> **YOUR OBJECTIVE**
Work out how many lines of the material contain the string "clear"; the answer is that number only.

· · · · ·

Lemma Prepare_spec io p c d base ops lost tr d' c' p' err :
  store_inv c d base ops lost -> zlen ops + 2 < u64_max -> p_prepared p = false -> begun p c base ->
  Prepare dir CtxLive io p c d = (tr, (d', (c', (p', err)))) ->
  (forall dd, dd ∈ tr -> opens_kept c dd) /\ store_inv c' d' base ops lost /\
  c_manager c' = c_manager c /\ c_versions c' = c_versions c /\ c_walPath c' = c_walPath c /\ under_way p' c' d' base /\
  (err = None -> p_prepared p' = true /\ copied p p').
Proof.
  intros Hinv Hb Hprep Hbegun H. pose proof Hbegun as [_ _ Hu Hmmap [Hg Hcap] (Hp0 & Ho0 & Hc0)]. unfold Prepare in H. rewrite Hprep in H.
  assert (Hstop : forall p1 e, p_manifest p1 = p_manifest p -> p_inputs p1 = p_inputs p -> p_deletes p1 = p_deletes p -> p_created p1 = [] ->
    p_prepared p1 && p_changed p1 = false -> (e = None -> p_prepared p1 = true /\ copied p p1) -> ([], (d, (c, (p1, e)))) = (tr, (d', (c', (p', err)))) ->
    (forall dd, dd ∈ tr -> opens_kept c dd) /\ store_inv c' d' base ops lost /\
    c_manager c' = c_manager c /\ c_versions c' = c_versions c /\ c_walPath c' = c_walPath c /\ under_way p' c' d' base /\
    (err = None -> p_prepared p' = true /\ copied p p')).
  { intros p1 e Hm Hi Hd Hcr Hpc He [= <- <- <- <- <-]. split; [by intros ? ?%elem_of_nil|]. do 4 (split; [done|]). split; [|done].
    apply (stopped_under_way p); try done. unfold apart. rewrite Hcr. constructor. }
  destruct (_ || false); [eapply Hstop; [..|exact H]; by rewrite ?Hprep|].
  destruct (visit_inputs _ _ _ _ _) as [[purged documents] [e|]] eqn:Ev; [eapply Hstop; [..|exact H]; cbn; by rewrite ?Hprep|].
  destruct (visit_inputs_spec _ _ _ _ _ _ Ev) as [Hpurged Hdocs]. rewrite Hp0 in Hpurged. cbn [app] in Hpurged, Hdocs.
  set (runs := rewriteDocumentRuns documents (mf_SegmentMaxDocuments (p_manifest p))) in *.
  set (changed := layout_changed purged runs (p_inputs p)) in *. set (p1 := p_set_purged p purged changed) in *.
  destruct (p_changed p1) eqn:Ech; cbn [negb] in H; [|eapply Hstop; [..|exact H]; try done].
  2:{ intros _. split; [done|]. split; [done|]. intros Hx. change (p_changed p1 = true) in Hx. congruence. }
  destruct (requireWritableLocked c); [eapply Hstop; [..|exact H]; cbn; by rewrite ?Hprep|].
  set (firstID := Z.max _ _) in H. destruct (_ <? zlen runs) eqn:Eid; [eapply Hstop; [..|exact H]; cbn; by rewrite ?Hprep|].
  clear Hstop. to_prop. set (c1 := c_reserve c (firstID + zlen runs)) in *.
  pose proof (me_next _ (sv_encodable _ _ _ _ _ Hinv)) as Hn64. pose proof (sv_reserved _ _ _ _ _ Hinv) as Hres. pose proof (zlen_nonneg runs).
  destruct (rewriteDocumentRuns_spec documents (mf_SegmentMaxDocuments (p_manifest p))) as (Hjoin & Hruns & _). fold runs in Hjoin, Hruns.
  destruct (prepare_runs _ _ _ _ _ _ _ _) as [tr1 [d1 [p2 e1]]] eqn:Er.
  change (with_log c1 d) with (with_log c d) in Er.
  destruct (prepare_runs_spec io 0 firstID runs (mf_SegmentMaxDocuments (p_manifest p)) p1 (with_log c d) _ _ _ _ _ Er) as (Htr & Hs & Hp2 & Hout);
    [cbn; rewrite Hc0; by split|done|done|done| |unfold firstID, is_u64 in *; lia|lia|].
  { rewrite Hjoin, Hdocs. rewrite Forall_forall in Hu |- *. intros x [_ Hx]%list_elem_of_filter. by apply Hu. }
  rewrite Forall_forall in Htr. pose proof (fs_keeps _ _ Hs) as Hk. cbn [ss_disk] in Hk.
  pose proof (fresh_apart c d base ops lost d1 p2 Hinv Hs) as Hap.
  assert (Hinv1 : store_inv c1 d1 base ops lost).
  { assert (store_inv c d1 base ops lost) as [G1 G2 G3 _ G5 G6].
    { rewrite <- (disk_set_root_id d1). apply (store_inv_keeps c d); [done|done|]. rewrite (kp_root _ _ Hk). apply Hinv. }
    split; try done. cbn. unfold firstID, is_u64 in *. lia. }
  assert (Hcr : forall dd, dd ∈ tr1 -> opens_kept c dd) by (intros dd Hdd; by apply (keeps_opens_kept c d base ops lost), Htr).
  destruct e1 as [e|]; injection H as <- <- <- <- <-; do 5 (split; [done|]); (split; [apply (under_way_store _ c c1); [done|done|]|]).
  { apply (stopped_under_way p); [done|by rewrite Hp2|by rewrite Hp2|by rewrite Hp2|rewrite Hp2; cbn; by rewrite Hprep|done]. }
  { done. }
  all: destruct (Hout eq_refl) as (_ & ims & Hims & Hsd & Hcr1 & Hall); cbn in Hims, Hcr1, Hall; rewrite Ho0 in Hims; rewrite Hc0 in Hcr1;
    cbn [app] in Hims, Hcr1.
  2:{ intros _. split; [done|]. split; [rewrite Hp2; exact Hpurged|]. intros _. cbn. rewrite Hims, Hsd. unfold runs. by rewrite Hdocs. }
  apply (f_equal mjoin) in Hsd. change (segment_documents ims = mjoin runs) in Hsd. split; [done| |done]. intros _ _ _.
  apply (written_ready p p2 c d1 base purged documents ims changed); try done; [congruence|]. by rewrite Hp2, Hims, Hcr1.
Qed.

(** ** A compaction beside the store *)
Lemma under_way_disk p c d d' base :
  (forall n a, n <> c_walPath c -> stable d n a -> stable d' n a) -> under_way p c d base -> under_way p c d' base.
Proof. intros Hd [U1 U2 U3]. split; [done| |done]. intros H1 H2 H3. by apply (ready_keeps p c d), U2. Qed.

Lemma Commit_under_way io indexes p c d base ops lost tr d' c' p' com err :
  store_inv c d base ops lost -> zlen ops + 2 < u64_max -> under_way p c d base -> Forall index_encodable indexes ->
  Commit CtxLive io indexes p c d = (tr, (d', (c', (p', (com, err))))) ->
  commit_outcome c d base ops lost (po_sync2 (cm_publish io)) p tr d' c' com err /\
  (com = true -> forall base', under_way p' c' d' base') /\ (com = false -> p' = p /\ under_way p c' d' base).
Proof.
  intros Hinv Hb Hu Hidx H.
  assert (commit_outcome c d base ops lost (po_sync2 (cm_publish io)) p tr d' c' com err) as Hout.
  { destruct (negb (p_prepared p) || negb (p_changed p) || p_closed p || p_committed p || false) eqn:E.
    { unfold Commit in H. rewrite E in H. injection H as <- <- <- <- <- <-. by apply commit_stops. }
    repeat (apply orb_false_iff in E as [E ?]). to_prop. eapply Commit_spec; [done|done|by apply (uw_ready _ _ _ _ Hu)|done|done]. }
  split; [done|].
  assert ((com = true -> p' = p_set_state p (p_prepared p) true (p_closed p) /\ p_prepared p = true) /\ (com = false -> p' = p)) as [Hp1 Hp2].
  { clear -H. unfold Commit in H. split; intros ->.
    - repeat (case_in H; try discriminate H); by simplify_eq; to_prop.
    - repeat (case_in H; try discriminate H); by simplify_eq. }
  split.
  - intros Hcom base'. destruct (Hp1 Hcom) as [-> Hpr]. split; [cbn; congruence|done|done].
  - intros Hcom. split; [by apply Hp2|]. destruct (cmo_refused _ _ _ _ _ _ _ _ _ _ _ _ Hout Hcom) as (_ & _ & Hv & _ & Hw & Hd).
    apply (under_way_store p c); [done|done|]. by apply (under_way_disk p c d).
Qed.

· · · · ·

> **EXERCISE ANSWER**
2